Brazil – Director: Terry Gilliam – Estreno: 1985.
Si la visión de 1984 era de un totalitarismo socialista, la de la genial Brazil (si, con Z) es la surrealista visión de un mundo (al parecer perfecto) plagado de burocracia desgastante donde para solicitar cualquier cosa se deben llenar cientos de formatos y requerimientos por cuadruplicado o más, es la visión del fascismo puro. Al igual que en 1984 existe una fuerza gubernamental represiva que “elimina” a los individuos que se oponen al sistema.
El personaje principal de la película, Sam Lowry, interpretado por el actor Jonathan Pryce, es un burócrata más que se ve obligado a entregar un recibo a la viuda de uno de estos “desaparecidos” por las autoridades que, y se muestra al inicio del film, es producto de un terrible error tipográfico. Hay escenas que están cargadas de un impactante simbolismo, especialmente aquellas donde el protagonista sueña, y una, que es la más crítica del film respecto al monstruo burocrático, donde uno de los personajes desaparece, literalmente, devorado por papeles.
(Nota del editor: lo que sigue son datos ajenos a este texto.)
(** * Flags *)
Record AgentFlags := mkAgentFlags {
  af_swarm : bool; af_mavlink : bool; af_mavlink_addr : string; af_mavlink_serial : string; af_mavlink_baud : Z;
  af_blue_count : Z; af_red_count : Z; af_id : string; af_type : string; af_team : string; af_router : string;
  af_rate : f64; af_emit_tier3 : bool; af_mock : bool;
}.
Definition default_agent_flags : AgentFlags :=
  mkAgentFlags false false ":14550" "" 115200 5 5 "bravo" "drone" "blue" "http://127.0.0.1:8000" (of_Z 1) false false.

(** What one goroutine runs. *)
Inductive instance :=
| Simulated (v : VehicleSim) (rateHz : f64) (emitTier3 : bool)
| MavlinkBridge (unitID team vType udpAddr serialPort : string) (baud : Z).

(** The loops [for i := 0; i < count; i++] run no time for a negative count. *)
Definition launch (f : AgentFlags) : list instance :=
  if af_mavlink f then
    [MavlinkBridge (af_id f) (af_team f) (af_type f) (af_mavlink_addr f) (af_mavlink_serial f) (af_mavlink_baud f)]
  else if af_swarm f then
    (map (fun i => Simulated (blue_drone i) (af_rate f) (af_emit_tier3 f && (i =? 0)%nat)) (seq 0 (Z.to_nat (af_blue_count f))) ++
     map (fun i => Simulated (red_drone i) (af_rate f) false) (seq 0 (Z.to_nat (af_red_count f))))%list
  else [Simulated (single_drone (af_id f) (af_type f) (af_team f)) (af_rate f) (af_emit_tier3 f)].

Section Main.
Context `{U : Unicode} `{JE : JsonErrors} {B H : Type} `{BI : Bus B H}.

(** * A simulated drone *)

(** The subscription comes first, its failure is only logged; then the ticker is made,
    which panics, and with it the whole agent, unless the interval is positive. *)
Definition start_drone (h : H) (v : VehicleSim) (rateHz : f64) (b : B) : option (Drone * Z) * B :=
  let b := (Subscribe (sim_cmdTopic v) h b).2 in
  (interval ← tick_interval rateHz; Some (mkDrone v 0, interval), b).

(** What happens to a running drone: a tick, a message for its subscription, or the
    cancellation, after which only the subscription is left. *)
Inductive drone_event := Ticked (now1 now2 : Z) | Ordered (key payload : string) | Cancelled.

Definition drone_turn (emitTier3 : bool) (interval : Z) (e : drone_event) (x : Drone * bool * B) : Drone * bool * B :=
  let '(d, running, b) := x in
  match e with
  | Ticked now1 now2 =>
    if running then let '(d, b) := drone_tick emitTier3 (Seconds interval) now1 now2 d b in (d, true, b) else x
  | Ordered key payload => (mkDrone (command_handler key payload (sim d)) (count d), running, b)
  | Cancelled => (d, false, b)
  end.

Definition drone_run (emitTier3 : bool) (interval : Z) (es : list drone_event) (x : Drone * bool * B) : Drone * bool * B :=
  fold_left (fun x e => drone_turn emitTier3 interval e x) es x.

(** * The MAVLink instance

    It ends at once when its port or socket cannot be opened; otherwise the client is
    started and the commands of the vehicle are relayed. *)
Definition start_mavlink {file A} (p : platform) (dev : device file) (bytes : file -> source)
  (resolve : string -> result string A) (bind : A -> option string) (h : H)
  (unitID team vType udpAddr serialPort : string) (baud : Z) (b : B)
  : result string (SerialPort file * StreamClient + UDPClient A) * B :=
  match mavlink_connect p dev bytes resolve bind unitID team vType udpAddr serialPort baud with
  | Err e => (Err e, b)
  | Ok c => (Ok c, (Subscribe (BuildKey "tier2" vType team unitID "command") h b).2)
  end.

(** * All instances

    The drones that run, on the shared bus; [None] when a ticker panics. MAVLink
    instances are started by [start_mavlink]. *)
Fixpoint start_all (h : H) (l : list instance) (b : B) : option (list (Drone * Z * bool) * B) :=
  match l with
  | [] => Some ([], b)
  | Simulated v rate emit :: l =>
    match start_drone h v rate b with
    | (Some (d, interval), b) => '(ds, b) ← start_all h l b; Some ((d, interval, emit) :: ds, b)
    | (None, _) => None
    end
  | MavlinkBridge _ _ _ _ _ _ :: l => start_all h l b
  end.
End Main.

(** * The names of the swarm *)

(** Text in lower case without separators and wild cards. *)
Definition name_char (a : ascii) : bool := is_lower a && negb (Ascii.eqb a slash) && negb (Ascii.eqb a "*").

Lemma name_plain s : str_forall name_char s = true -> plain_part s = true /\ str_forall is_lower s = true.
Proof.
  intros Hs. unfold plain_part, key_part, free_of. rewrite !andb_true_iff.
  split_and!; revert Hs; apply str_forall_impl; unfold name_char, is_lower; intros a; rewrite !andb_true_iff; tauto.
Qed.

Lemma digit_name_char a : is_digit a = true -> name_char a = true.
Proof.
  revert a. assert (forall a, implb (is_digit a) (name_char a) = true) as H by (apply forall_ascii; by vm_compute).
  intros a Ha. specialize (H a). by rewrite Ha in H.
Qed.

Lemma dec_name z : 0 <= z -> str_forall name_char (dec z) = true.
Proof.
  intros Hz. destruct (dec_nonneg z Hz) as [[Hd _]%int_part_digits _]. revert Hd. apply str_forall_impl, digit_name_char.
Qed.

Lemma dec_inj m n : 0 <= m -> 0 <= n -> dec m = dec n -> m = n.
Proof. intros Hm Hn E. rewrite <- (proj2 (dec_nonneg m Hm)), <- (proj2 (dec_nonneg n Hn)). by rewrite E. Qed.

(** The call sign of the i-th blue drone. *)
Definition blue_name (i : nat) : string := match blueCallsigns !! i with Some c => c | None => dec (Z.of_nat i + 1) end.

Lemma blue_id i : id (blue_drone i) = "blue-" +:+ blue_name i.
Proof. unfold blue_drone, blue_name. cbn [id SetBase NewVehicleSim]. by destruct (blueCallsigns !! i). Qed.
Lemma red_id i : id (red_drone i) = "red-" +:+ dec (Z.of_nat i + 1).
Proof. done. Qed.

Lemma blue_name_chars i : str_forall name_char (blue_name i) = true.
Proof.
  unfold blue_name. destruct (blueCallsigns !! i) as [c|] eqn:E; [|apply dec_name; lia].
  assert (Forall (fun c => str_forall name_char c = true) blueCallsigns) as Hc by (repeat constructor).
  by apply (Forall_lookup_1 _ _ _ _ Hc E).
Qed.

(** A number is not a call sign: it starts with a digit. *)
Lemma call_sign_not_number c z : c ∈ blueCallsigns -> 0 <= z -> c <> dec z.
Proof.
  intros Hc Hz ->. assert (forallb (fun c => match c with String a _ => negb (is_digit a) | EmptyString => false end) blueCallsigns = true)
    as Ha by by vm_compute. rewrite forallb_forall in Ha. specialize (Ha _ (proj1 (list_elem_of_In _ _) Hc)).
  destruct (dec_nonneg z Hz) as [[Hd Hne]%int_part_digits _]. destruct (dec z) as [|a s]; [done|].
  cbn in Hd. apply andb_prop in Hd as [Hd _]. by rewrite Hd in Ha.
Qed.

Lemma blue_name_inj i j : blue_name i = blue_name j -> i = j.
Proof.
  unfold blue_name. destruct (blueCallsigns !! i) as [c|] eqn:Ei, (blueCallsigns !! j) as [c'|] eqn:Ej.
  - intros ->. assert (bool_decide (NoDup blueCallsigns) = true) as Hn%bool_decide_eq_true by by vm_compute.
    by eapply NoDup_lookup.
  - intros E. apply list_elem_of_lookup_2 in Ei. by apply call_sign_not_number in E; [|done|lia].
  - intros E. apply list_elem_of_lookup_2 in Ej. symmetry in E. by apply call_sign_not_number in E; [|done|lia].
  - intros E%dec_inj; lia.
Qed.

(** ** The launched vehicles *)
Definition launched_sim (x : instance) : option VehicleSim :=
  match x with Simulated v _ _ => Some v | MavlinkBridge _ _ _ _ _ _ => None end.

(** What sets a vehicle of the swarm apart. *)
Record swarm_member (x : instance) (v : VehicleSim) : Prop := {
  sm_sim : launched_sim x = Some v;
  sm_ok : sim_ok v;
  sm_names : Forall (fun p => str_forall name_char p = true) [vehicleType v; team v; id v];
}.

Lemma str_forall_both (P : ascii -> bool) s t : str_forall P s = true -> str_forall P t = true -> str_forall P (s +:+ t) = true.
Proof. intros H1 H2. by rewrite str_forall_app, H1, H2. Qed.

Lemma rebased_ok lat lon v : sim_ok v -> sim_ok (SetBase lat lon v).
Proof. intros [H1 H2]. by constructor. Qed.

Lemma blue_member i r e : swarm_member (Simulated (blue_drone i) r e) (blue_drone i).
Proof.
  split; [done|apply rebased_ok, NewVehicleSim_ok|]. rewrite blue_id. repeat apply Forall_cons_2; try done.
  apply str_forall_both; [done|apply blue_name_chars].
Qed.
Lemma red_member i r e : swarm_member (Simulated (red_drone i) r e) (red_drone i).
Proof.
  split; [done|apply rebased_ok, NewVehicleSim_ok|]. rewrite red_id. repeat apply Forall_cons_2; try done.
  apply str_forall_both; [done|apply dec_name; lia].
Qed.

Section Swarm.
Context `{U : Unicode} `{JE : JsonErrors}.

(** The topic of a member determines its team and identifier. *)
Lemma topic_names x y v w :
  swarm_member x v -> swarm_member y w -> sim_cmdTopic v = sim_cmdTopic w -> team v = team w /\ id v = id w.
Proof.
  intros [_ _ Hv] [_ _ Hw]. rewrite !Forall_cons in Hv, Hw. destruct Hv as (V1 & V2 & V3 & _), Hw as (W1 & W2 & W3 & _).
  intros E. assert (MatchesSelector (sim_cmdTopic v) (sim_cmdTopic w) = true) as Hm
    by (unfold MatchesSelector; by rewrite E, String.eqb_refl, orb_true_r).
  apply name_plain in V1 as [P1 L1], V2 as [P2 L2], V3 as [P3 L3], W1 as [Q1 M1], W2 as [Q2 M2], W3 as [Q3 M3].
  unfold sim_cmdTopic in Hm. rewrite command_selector_matches in Hm by (repeat constructor; done).
  apply bool_decide_eq_true in Hm. rewrite !ToLower_lower in Hm by done. by injection Hm as _ -> ->.
Qed.

(** Only a message on its own topic moves a member. *)
Lemma moved_by_topic x v key payload :
  swarm_member x v -> command_handler key payload v <> v -> key = sim_cmdTopic v.
Proof.
  intros [_ _ Hv] Hne. destruct (MatchesSelector (sim_cmdTopic v) key) eqn:Em.
  2: { destruct Hne. unfold command_handler, received_command. by rewrite Em. }
  rewrite !Forall_cons in Hv. destruct Hv as (V1 & V2 & V3 & _).
  apply name_plain in V1 as [P1 _], V2 as [P2 _], V3 as [P3 _].
  rewrite MatchesSelector_parts, match_parts_plain in Em.
  - apply bool_decide_eq_true in Em. rewrite <- (join_Split key slash), <- Em. apply join_Split.
  - unfold sim_cmdTopic. rewrite BuildKey_join.
    apply plain_part_parts in P1 as (_ & _ & S1 & F1), P2 as (_ & _ & S2 & F2), P3 as (_ & _ & S3 & F3).
    change slash with "/"%char in *. rewrite Split_join by (done || (repeat constructor; done)). by repeat constructor.
Qed.

(** ** The flags of a swarm *)
Lemma launch_swarm f : af_mavlink f = false -> af_swarm f = true ->
  launch f = (map (fun i => Simulated (blue_drone i) (af_rate f) (af_emit_tier3 f && (i =? 0)%nat)) (seq 0 (Z.to_nat (af_blue_count f))) ++
     map (fun i => Simulated (red_drone i) (af_rate f) false) (seq 0 (Z.to_nat (af_red_count f))))%list.
Proof. intros Hm Hs. unfold launch. by rewrite Hm, Hs. Qed.

Lemma launched_lookup f i x :
  af_mavlink f = false -> af_swarm f = true -> launch f !! i = Some x ->
  (x = Simulated (blue_drone i) (af_rate f) (af_emit_tier3 f && (i =? 0)%nat) /\ (i < Z.to_nat (af_blue_count f))%nat) \/
  (exists j, x = Simulated (red_drone j) (af_rate f) false /\ i = (Z.to_nat (af_blue_count f) + j)%nat).
Proof.
  intros Hm Hs. rewrite launch_swarm by done. intros [H|[Hl H]]%lookup_app_Some.
  - left. rewrite list_lookup_fmap in H. apply fmap_Some in H as (k & [-> Hk]%lookup_seq & ->). by split.
  - right. rewrite length_map, length_seq in Hl, H. rewrite list_lookup_fmap in H.
    apply fmap_Some in H as (k & [-> Hk]%lookup_seq & ->). eexists. split; [done|lia].
Qed.

Lemma launched_member f i x :
  af_mavlink f = false -> af_swarm f = true -> launch f !! i = Some x -> exists v, swarm_member x v.
Proof.
  intros Hm Hs Hx. destruct (launched_lookup f i x Hm Hs Hx) as [[-> _]|(j & -> & _)]; eexists; [apply blue_member|apply red_member].
Qed.

(** C19. An order reaches one vehicle. Whatever the sizes of the two fleets, the swarm that
    the flags launch has one instance per vehicle, each an operational simulation with a
    name of its own; of all of them at most one - the one whose topic it is - changes on
    any message, whatever its key and content; and only the first blue drone may emit
    TIER-3 packets. *)
Theorem swarm_launch f :
  af_mavlink f = false -> af_swarm f = true ->
  length (launch f) = (Z.to_nat (af_blue_count f) + Z.to_nat (af_red_count f))%nat /\
  (forall i x, launch f !! i = Some x -> exists v, swarm_member x v) /\
  (forall i j x y v w key payload, launch f !! i = Some x -> launch f !! j = Some y ->
     launched_sim x = Some v -> launched_sim y = Some w ->
     command_handler key payload v <> v -> command_handler key payload w <> w -> i = j) /\
  (forall i v r, launch f !! i = Some (Simulated v r true) -> i = 0%nat /\ team v = "blue").
Proof.
  intros Hm Hs. split_and!.
  - rewrite launch_swarm by done. by rewrite length_app, !length_map, !length_seq.
  - intros i x. by apply launched_member.
  - intros i j x y v w key payload Hx Hy Hv Hw Mv Mw.
    destruct (launched_member f i x Hm Hs Hx) as [v' Sv], (launched_member f j y Hm Hs Hy) as [w' Sw].
    assert (v' = v /\ w' = w) as [-> ->] by (destruct Sv as [E1 _ _], Sw as [E2 _ _]; split; congruence).
    pose proof (moved_by_topic x v key payload Sv Mv) as Kv. pose proof (moved_by_topic y w key payload Sw Mw) as Kw.
    destruct (topic_names x y v w Sv Sw) as [Et Ei]; [congruence|].
    destruct (launched_lookup f i x Hm Hs Hx) as [[-> _]|(k & -> & ->)], (launched_lookup f j y Hm Hs Hy) as [[-> _]|(l & -> & ->)];
      cbn [launched_sim] in Hv, Hw; injection Hv as <-; injection Hw as <-; try done.
    + rewrite !blue_id in Ei. apply str_app_inj_l in Ei. by apply blue_name_inj.
    + rewrite !red_id in Ei. apply str_app_inj_l, dec_inj in Ei; lia.
  - intros i v r Hi. destruct (launched_lookup f i _ Hm Hs Hi) as [[[= -> -> He] _]|(j & [= -> -> E] & _)].
    symmetry in He. apply andb_prop in He as [_ He]. apply Nat.eqb_eq in He. by split.
Qed.
End Swarm.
En Brazil, los colores son vividos y el ambiente es opresivo, pero a diferencia de 1984 se muestra como los burócratas de alto nivel viven en un ambiente lleno de riqueza y, la clase media y baja, en habitáculos limitados en el espacio y por supuesto cargados de impuestos que los limitan en lo económico; basta ver el automóvil que conduce Sam Lowry para comprender cuan limitados están los burócratas de bajo nivel. El tono de comedia de la película nos muestra (no olvidemos que la comedia inteligente en el fondo es crítica social) con mucho acierto el mercantilismo exacerbado, la burocracia asfixiante y, nuevamente, las trágicas consecuencias de los totalitarismos. Si 1984 era una crítica abierta al socialismo, Brazil nos expone con brutalidad las consecuencias de la ultraderecha y el Fascismo.